There is limited research, however, that attempts to identify the possible factors that may be 
related to gender-based DIF for polytomously scored items. Therefore, studies are needed not 
only for collecting empirical evidence of the presence of DIF in performance assessments, but also 
for identifying factors associated with DIF. 

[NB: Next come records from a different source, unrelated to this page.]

(* ===== verification/TpmCorrect.v ===== *)
(** * Sealed blobs and envelopes: round trips and resources

    Reading a blob is the exact inverse of writing one; unwrapping an
    envelope gives back what was wrapped, on the same platform; and the
    sealer releases every session, object and device it opened, whatever
    the TPM answers. *)

From S2P Require Import Prelude GoStrings Effects Tpm.
Import TpmWire TpmM.

#[local] Arguments str : simpl never.

(** ** The wire format *)

Lemma u16_put n : 0 <= n < 65536 -> u16 (put_u16 n) = n.
Proof.
  intros Hn. unfold u16, put_u16. change (2 ^ 16) with 65536.
  rewrite (Z.mod_small n 65536) by lia.
  rewrite !byte_val_byte_of; [pose proof (Z.div_mod n 256); lia| |]; [pose proof (Z.mod_pos_bound n 256); lia|].
  split; [apply Z.div_pos; lia|]. apply Z.div_lt_upper_bound; lia.
Qed.

Lemma put_u16_u16 b : length b = 2%nat -> put_u16 (u16 b) = b.
Proof.
  destruct b as [|hi [|lo [|]]]; intros Hl; try done. unfold put_u16, u16.
  pose proof (byte_val_range hi). pose proof (byte_val_range lo).
  change (2 ^ 16) with 65536. rewrite (Z.mod_small _ 65536) by lia.
  replace ((_ * 256 + _) / 256) with (byte_val hi) by (apply Z.div_unique with (byte_val lo); lia).
  replace ((_ * 256 + _) mod 256) with (byte_val lo) by (apply Z.mod_unique with (byte_val hi); lia).
  by rewrite !byte_of_byte_val.
Qed.

Lemma u16_range b : 0 <= u16 b < 65536.
Proof.
  unfold u16. destruct b as [|hi [|lo [|]]]; try lia.
  pose proof (byte_val_range hi). pose proof (byte_val_range lo). lia.
Qed.

Lemma put_u16_length n : length (put_u16 n) = 2%nat.
Proof. done. Qed.

(** What a reader has left, and that its position is inside. *)
Definition rest_of (r : wireReader) : gostr := skipn (rdPos r) (rdB r).
Definition in_bounds (r : wireReader) : Prop := (rdPos r <= length (rdB r))%nat.

Lemma take_inv n r x r' : in_bounds r -> take n r = Some (x, r') ->
  length x = n /\ rest_of r = x ++ rest_of r' /\ in_bounds r'.
Proof.
  unfold take, rest_of, in_bounds. destruct (Nat.ltb_spec (length (rdB r)) (rdPos r + n)); [done|].
  intros Hb [= <- <-]. simpl. rewrite length_firstn, length_skipn. split_and!; [lia| |lia].
  replace (rdPos r + n)%nat with (n + rdPos r)%nat by lia.
  by rewrite <- skipn_skipn, firstn_skipn.
Qed.

Lemma take_ok r x t : in_bounds r -> rest_of r = x ++ t ->
  exists r', take (length x) r = Some (x, r') /\ in_bounds r' /\ rest_of r' = t.
Proof.
  unfold take, rest_of, in_bounds. intros Hb E.
  assert (Hlen : length (skipn (rdPos r) (rdB r)) = (length x + length t)%nat)
    by (by rewrite E, length_app).
  rewrite length_skipn in Hlen.
  destruct (Nat.ltb_spec (length (rdB r)) (rdPos r + length x)); [lia|].
  eexists. rewrite E. split; [by rewrite firstn_app, firstn_all, Nat.sub_diag, app_nil_r|]. simpl.
  split; [lia|]. replace (rdPos r + length x)%nat with (length x + rdPos r)%nat by lia.
  by rewrite <- skipn_skipn, E, drop_app_length.
Qed.

Lemma takeU16_inv r n r' : in_bounds r -> takeU16 r = Some (n, r') ->
  rest_of r = put_u16 n ++ rest_of r' /\ in_bounds r' /\ 0 <= n < 65536.
Proof.
  unfold takeU16. intros Hb. destruct (take 2 r) as [[b r1]|] eqn:E; [|done]. intros [= <- <-].
  apply take_inv in E as (Hl & -> & Hb'); [|done]. rewrite put_u16_u16 by done.
  split_and!; [done|done|apply u16_range..].
Qed.

Lemma takeU16_ok r n t : in_bounds r -> 0 <= n < 65536 -> rest_of r = put_u16 n ++ t ->
  exists r', takeU16 r = Some (n, r') /\ in_bounds r' /\ rest_of r' = t.
Proof.
  intros Hb Hn E. destruct (take_ok r _ _ Hb E) as (r' & E' & Hb' & Ht).
  exists r'. unfold takeU16. rewrite put_u16_length in E'. rewrite E'. by rewrite u16_put.
Qed.

Lemma take_field_inv r b r' : in_bounds r -> take_field r = Ok (b, r') ->
  (length b <= maxBlobField)%nat /\ rest_of r = put_u16 (len b) ++ b ++ rest_of r' /\ in_bounds r'.
Proof.
  unfold take_field. intros Hb. destruct (takeU16 r) as [[n r1]|] eqn:E; [|done].
  apply takeU16_inv in E as (-> & Hb1 & Hn); [|done].
  destruct (Z.leb_spec n (Z.of_nat maxBlobField)); [|done].
  destruct (take (Z.to_nat n) r1) as [[x r2]|] eqn:E2; [|done]. intros [= <- <-].
  apply take_inv in E2 as (Hl & -> & Hb2); [|done]. split_and!; [lia| |done].
  unfold len. rewrite Hl. by rewrite Z2Nat.id by lia.
Qed.

Lemma take_field_ok r b t : in_bounds r -> (length b <= maxBlobField)%nat ->
  rest_of r = put_u16 (len b) ++ b ++ t ->
  exists r', take_field r = Ok (b, r') /\ in_bounds r' /\ rest_of r' = t.
Proof.
  intros Hb Hl E. assert (Hmax : Z.of_nat maxBlobField = 4096) by (unfold maxBlobField; lia).
  destruct (takeU16_ok r (len b) (b ++ t)) as (r1 & E1 & Hb1 & Ht1); [done|unfold len; lia|done|].
  destruct (take_ok r1 b t Hb1 Ht1) as (r2 & E2 & Hb2 & Ht2).
  exists r2. unfold take_field. rewrite E1. destruct (Z.leb_spec (len b) (Z.of_nat maxBlobField)).
  - unfold len. by rewrite Nat2Z.id, E2.
  - unfold len in *. lia.
Qed.

Lemma remaining_rest r : in_bounds r -> (remaining r =? 0) = bool_decide (rest_of r = []).
Proof.
  unfold remaining, rest_of, in_bounds, len. intros Hb.
  assert (Hl : length (skipn (rdPos r) (rdB r)) = (length (rdB r) - rdPos r)%nat) by apply length_skipn.
  destruct (Z.eqb_spec (Z.of_nat (length (rdB r)) - Z.of_nat (rdPos r)) 0); symmetry.
  - apply bool_decide_eq_true. apply length_zero_iff_nil. lia.
  - apply bool_decide_eq_false. intros E. rewrite E in Hl. simpl in Hl. lia.
Qed.

(** Reading inverts writing, and writing inverts reading. *)
Lemma unmarshal_marshal (b pcrs pub priv : gostr) :
  unmarshalSealedBlob b = Ok (pcrs, pub, priv) <-> marshalSealedBlob pcrs pub priv = Ok b.
Proof.
  unfold unmarshalSealedBlob, marshalSealedBlob. split.
  - assert (Hb0 : in_bounds (mkReader b 0)) by (unfold in_bounds; simpl; lia).
    destruct (take 4 _) as [[magic r]|] eqn:E0; [|done].
    apply take_inv in E0 as (_ & E0 & Hb); [|done]. change (rest_of (mkReader b 0)) with b in E0. subst b.
    destruct (str_eqb magic wireMagic) eqn:Em; [|done]. apply str_eqb_eq in Em as ->.
    destruct (takeU16 r) as [[ver r1]|] eqn:E1; [|done]. apply takeU16_inv in E1 as (-> & Hb1 & _); [|done].
    destruct (Z.eqb_spec ver wireVersion) as [->|]; [|done].
    destruct (takeU16 r1) as [[cnt r2]|] eqn:E2; [|done]. apply takeU16_inv in E2 as (-> & Hb2 & Hc); [|done].
    destruct (Z.leb_spec cnt maxPCRs); [|done].
    destruct (take (Z.to_nat cnt) r2) as [[ps r3]|] eqn:E3; [|done].
    apply take_inv in E3 as (Hl3 & -> & Hb3); [|done].
    destruct (forallb pcr_in_range ps) eqn:Ef; [|done].
    destruct (take_field r3) as [[pb r4]|] eqn:E4; [|done]. apply take_field_inv in E4 as (Hl4 & -> & Hb4); [|done].
    destruct (take_field r4) as [[pv r5]|] eqn:E5; [|done]. apply take_field_inv in E5 as (Hl5 & -> & Hb5); [|done].
    rewrite remaining_rest by done. case_bool_decide as Er; [|done]. intros [= <- <- <-].
    rewrite Er, app_nil_r. assert (len ps = cnt) as -> by (unfold len; lia).
    rewrite Ef. apply Z.leb_le in H as ->. apply Nat.leb_le in Hl4 as ->. by apply Nat.leb_le in Hl5 as ->.
  - destruct (Z.leb_spec (len pcrs) maxPCRs) as [Hl1|]; [|done].
    destruct (Nat.leb_spec (length pub) maxBlobField); [|done].
    destruct (Nat.leb_spec (length priv) maxBlobField); [|done].
    destruct (forallb pcr_in_range pcrs) eqn:Ef; [|done]. intros E0.
    assert (Hb0 : in_bounds (mkReader b 0)) by (unfold in_bounds; simpl; lia).
    apply (f_equal (fun r => match r with Ok x => x | Err _ => [] end)) in E0.
    change b with (rest_of (mkReader b 0)) in E0. symmetry in E0.
    destruct (take_ok _ _ _ Hb0 E0) as (r & E & Hb & Er). change 4%nat with (length wireMagic). rewrite E, str_eqb_refl.
    destruct (takeU16_ok r wireVersion _ Hb ltac:(done) Er) as (r1 & E1 & Hb1 & Er1). rewrite E1. cbn [wireVersion Z.eqb Pos.eqb].
    assert (Hr : 0 <= len pcrs < 65536) by (unfold len, maxPCRs in *; lia).
    destruct (takeU16_ok r1 _ _ Hb1 Hr Er1) as (r2 & E2 & Hb2 & Er2). rewrite E2.
    apply Z.leb_le in Hl1. rewrite Hl1. destruct (take_ok r2 _ _ Hb2 Er2) as (r3 & E3 & Hb3 & Er3).
    unfold len at 1. rewrite Nat2Z.id, E3, Ef.
    destruct (take_field_ok r3 _ _ Hb3 H Er3) as (r4 & E4 & Hb4 & Er4). rewrite E4.
    destruct (take_field_ok r4 priv [] Hb4 H0) as (r5 & E5 & Hb5 & Er5); [by rewrite app_nil_r|]. rewrite E5.
    rewrite remaining_rest by done. by rewrite bool_decide_eq_true_2.
Qed.
(* ===== verification/HostExec.v ===== *)
(** * internal/host/exec

    The only place where the control plane runs host commands.  A run is
    an operation on the state of the host; what matters of a failure is its
    exit code and what the command printed on its standard error. *)

From S2P Require Import Prelude GoStrings SortLib Effects.

Record HostError := mkHostError { heBin : gostr; heExitCode : Z; heStderr : gostr; heCause : gostr }.

Class HostExec (W : Type) := {
  (** Run: a command and its standard output *)
  Run : gostr -> list gostr -> W -> W * res HostError gostr;
  (** RunStdin: the same with a payload on the standard input *)
  RunStdin : gostr -> option gostr -> list gostr -> W -> W * res HostError gostr;
  (** RunStream: an input stream and whether the output is read *)
  RunStream : gostr -> option gostr -> bool -> list gostr -> W -> W * option HostError }.

Definition print_int (n : Z) : gostr := if n <? 0 then "-"%char :: print_uint (- n) else print_uint n.

(** HostError.Error. *)
Definition HostError_Error (e : HostError) : gostr :=
  if heExitCode e =? 0 then #"exec " ++ heBin e ++ #": " ++ heCause e
  else #"exec " ++ heBin e ++ #" exit=" ++ print_int (heExitCode e) ++ #": " ++ trim_space (heStderr e).

(** errors.As to a *HostError whose standard error contains a text. *)
Definition stderr_says (text : gostr) (e : HostError) : bool := contains (heStderr e) text.

(** The keys of a Go map, sorted. *)
Definition sorted_keys {A} (m : gmap gostr A) : list gostr := stable_sort str_ltb (elements (dom m)).

Definition prop_value (m : gmap gostr gostr) (k : gostr) : gostr := default [] (m !! k).

(** A flag that is present or not. *)
Definition flag (b : bool) (f : gostr) : list gostr := if b then [f] else [].

(** * How a host command reads its arguments

    The reading of getopt(3), which the zfs and zpool commands use: flags,
    options that take the next argument, and operands, which may come in
    any order.  An argument that starts with a dash and is neither a known
    flag nor a known option ends the reading with an error.  It is the
    measure for the argument vectors of the managers: a caller's string
    that is not where it belongs is read as something else. *)

From S2P Require Import Prelude GoStrings ZfsNames ZfsNamesCorrect.
Import Names.

Record reading := mkReading {
  rdFlags : list gostr; rdOptions : list (gostr * gostr); rdOperands : list gostr }.

Section Getopt.
Context (flags options : list gostr).

Fixpoint getopt (args : list gostr) : option reading :=
  match args with
  | [] => Some (mkReading [] [] [])
  | a :: rest =>
      if existsb (str_eqb a) options then
        match rest with
        | [] => None
        | v :: rest' =>
            r ← getopt rest'; Some (mkReading (rdFlags r) ((a, v) :: rdOptions r) (rdOperands r))
        end
      else if existsb (str_eqb a) flags then
        r ← getopt rest; Some (mkReading (a :: rdFlags r) (rdOptions r) (rdOperands r))
      else if has_prefix a #"-" then None
      else r ← getopt rest; Some (mkReading (rdFlags r) (rdOptions r) (a :: rdOperands r))
  end.

(** Options are dashed. *)
Definition dashed (l : list gostr) : Prop := Forall (fun a => has_prefix a #"-" = true) l.

Context (Hf : dashed flags) (Ho : dashed options) (Hdis : forall a, a ∈ flags -> a ∉ options).

Lemma existsb_false (a : gostr) l : a ∉ l -> existsb (str_eqb a) l = false.
Proof. intros Ha. destruct (existsb _ l) eqn:E; [|done]. by apply existsb_str in E. Qed.

Lemma not_option_prefix a : not_option a -> has_prefix a #"-" = false.
Proof. intros (c & r & -> & Hc). rewrite has_dash_prefix. by apply ch_eqb_neq. Qed.

Lemma not_option_not_in a l : dashed l -> not_option a -> a ∉ l.
Proof.
  intros Hl Ha Hin. apply not_option_prefix in Ha. unfold dashed in Hl. rewrite Forall_forall in Hl.
  specialize (Hl a Hin). congruence.
Qed.

Lemma getopt_operand a rest : not_option a ->
  getopt (a :: rest) = r ← getopt rest; Some (mkReading (rdFlags r) (rdOptions r) (a :: rdOperands r)).
Proof.
  intros Ha. cbn [getopt]. rewrite !existsb_false by (by apply not_option_not_in).
  by rewrite not_option_prefix.
Qed.

Lemma getopt_operands l : Forall not_option l -> getopt l = Some (mkReading [] [] l).
Proof.
  induction l as [|a l IH]; intros Hl; [done|]. apply Forall_cons in Hl as [Ha Hl].
  rewrite getopt_operand by done. by rewrite IH.
Qed.

Lemma getopt_flags l rest : Forall (.∈ flags) l ->
  getopt (l ++ rest) = r ← getopt rest; Some (mkReading (l ++ rdFlags r) (rdOptions r) (rdOperands r)).
Proof.
  induction l as [|a l IH]; intros Hl; [simpl; destruct (getopt rest) as [[]|]; reflexivity|].
  apply Forall_cons in Hl as [Ha Hl]. cbn [app getopt].
  rewrite existsb_false by (by apply Hdis). rewrite (proj2 (existsb_str a flags)) by done.
  rewrite IH by done. destruct (getopt rest); reflexivity.
Qed.

Lemma getopt_option a v rest : a ∈ options ->
  getopt ([a; v] ++ rest) = r ← getopt rest; Some (mkReading (rdFlags r) ((a, v) :: rdOptions r) (rdOperands r)).
Proof. intros Ha. cbn [app getopt]. by rewrite (proj2 (existsb_str a options)). Qed.

Lemma getopt_options a vs rest : a ∈ options ->
  getopt (concat (map (fun v => [a; v]) vs) ++ rest) =
  r ← getopt rest; Some (mkReading (rdFlags r) (map (pair a) vs ++ rdOptions r) (rdOperands r)).
Proof.
  intros Ha. induction vs as [|v vs IH]; [simpl; destruct (getopt rest) as [[]|]; reflexivity|].
  change (concat (map (fun v => [a; v]) (v :: vs)) ++ rest) with ([a; v] ++ concat (map (fun v => [a; v]) vs) ++ rest).
  rewrite getopt_option, IH by done. destruct (getopt rest); reflexivity.
Qed.

(** Flags, then options, then operands. *)
Lemma getopt_laid_out fl opts ops :
  Forall (.∈ flags) fl -> Forall (fun av => av.1 ∈ options) opts -> Forall not_option ops ->
  getopt (fl ++ concat (map (fun av => [av.1; av.2]) opts) ++ ops) = Some (mkReading fl opts ops).
Proof.
  intros Hfl Hopts Hops. rewrite getopt_flags by done.
  assert (getopt (concat (map (fun av => [av.1; av.2]) opts) ++ ops) = Some (mkReading [] opts ops)) as ->.
  { induction Hopts as [|[a v] opts Ha Hopts IH]; [by apply getopt_operands|]. cbn [map concat].
    rewrite <- app_assoc, getopt_option by done. by rewrite IH. }
  simpl. by rewrite app_nil_r.
Qed.
End Getopt.

Lemma valid_dataset_not_option s : valid_dataset s -> not_option s.
Proof.
  intros (_ & pool & rest & -> & (_ & _ & _ & c & r & -> & Hc) & _).
  exists c. destruct rest; simpl; eexists; (split; [done|]); intros ->; discriminate.
Qed.

Lemma valid_pool_not_option s : valid_pool s -> not_option s.
Proof. intros (_ & _ & _ & c & r & -> & Hc). exists c, r. split; [done|]. intros ->. discriminate. Qed.

Lemma snapshot_name_ok s : ValidateSnapshotName s = Ok tt -> not_option s.
Proof. intros Hs. apply valid_snapshot_not_option. by apply snapshot_grammar. Qed.

Lemma dataset_name_ok s : ValidateDatasetName s = Ok tt -> not_option s.
Proof. intros Hs. apply valid_dataset_not_option. by apply ValidateDatasetName_iff. Qed.

Lemma pool_name_ok s : ValidatePoolName s = Ok tt -> not_option s.
Proof. intros Hs. apply valid_pool_not_option. by apply ValidatePoolName_iff. Qed.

The QUASAR 1 Cognitive Assessment Instrument [QCAI], a mathematics performance 
assessment, has been developed to assess students' mathematical reasoning, mathematical 
problem-solving, and mathematical communication (Lane, 1993). It consists of a relatively large 
set of open-ended mathematics tasks, which allow for opportunities for students to construct their 
solutions and provide visible records of their reasoning processes. It is designed to assess the 
impact of innovative instructional programs on students mathematical thinking and reasoning; and 
thus, it provides programmatic rather than individual student level information and is administered 
in the fall and spring of each school year, A series of studies have been conducted to provide 
evidence for the reliability and validity of the QCAI (Lane, Liu, Ankenmann, & Stone, in press; 
Lane, Stone, Ankenmann, & Liu, 1994; Magone, Cai, Silver, & Wang, 1994; Magone, Wang, 
Cai, & Lane, 1993; Stone, Ankenmann, Lane, & Liu, 1993). However, no studies have examined 
the extent to which the QCAI items function similarly across gender groups that are comparable 
with respect to mathematics proficiency.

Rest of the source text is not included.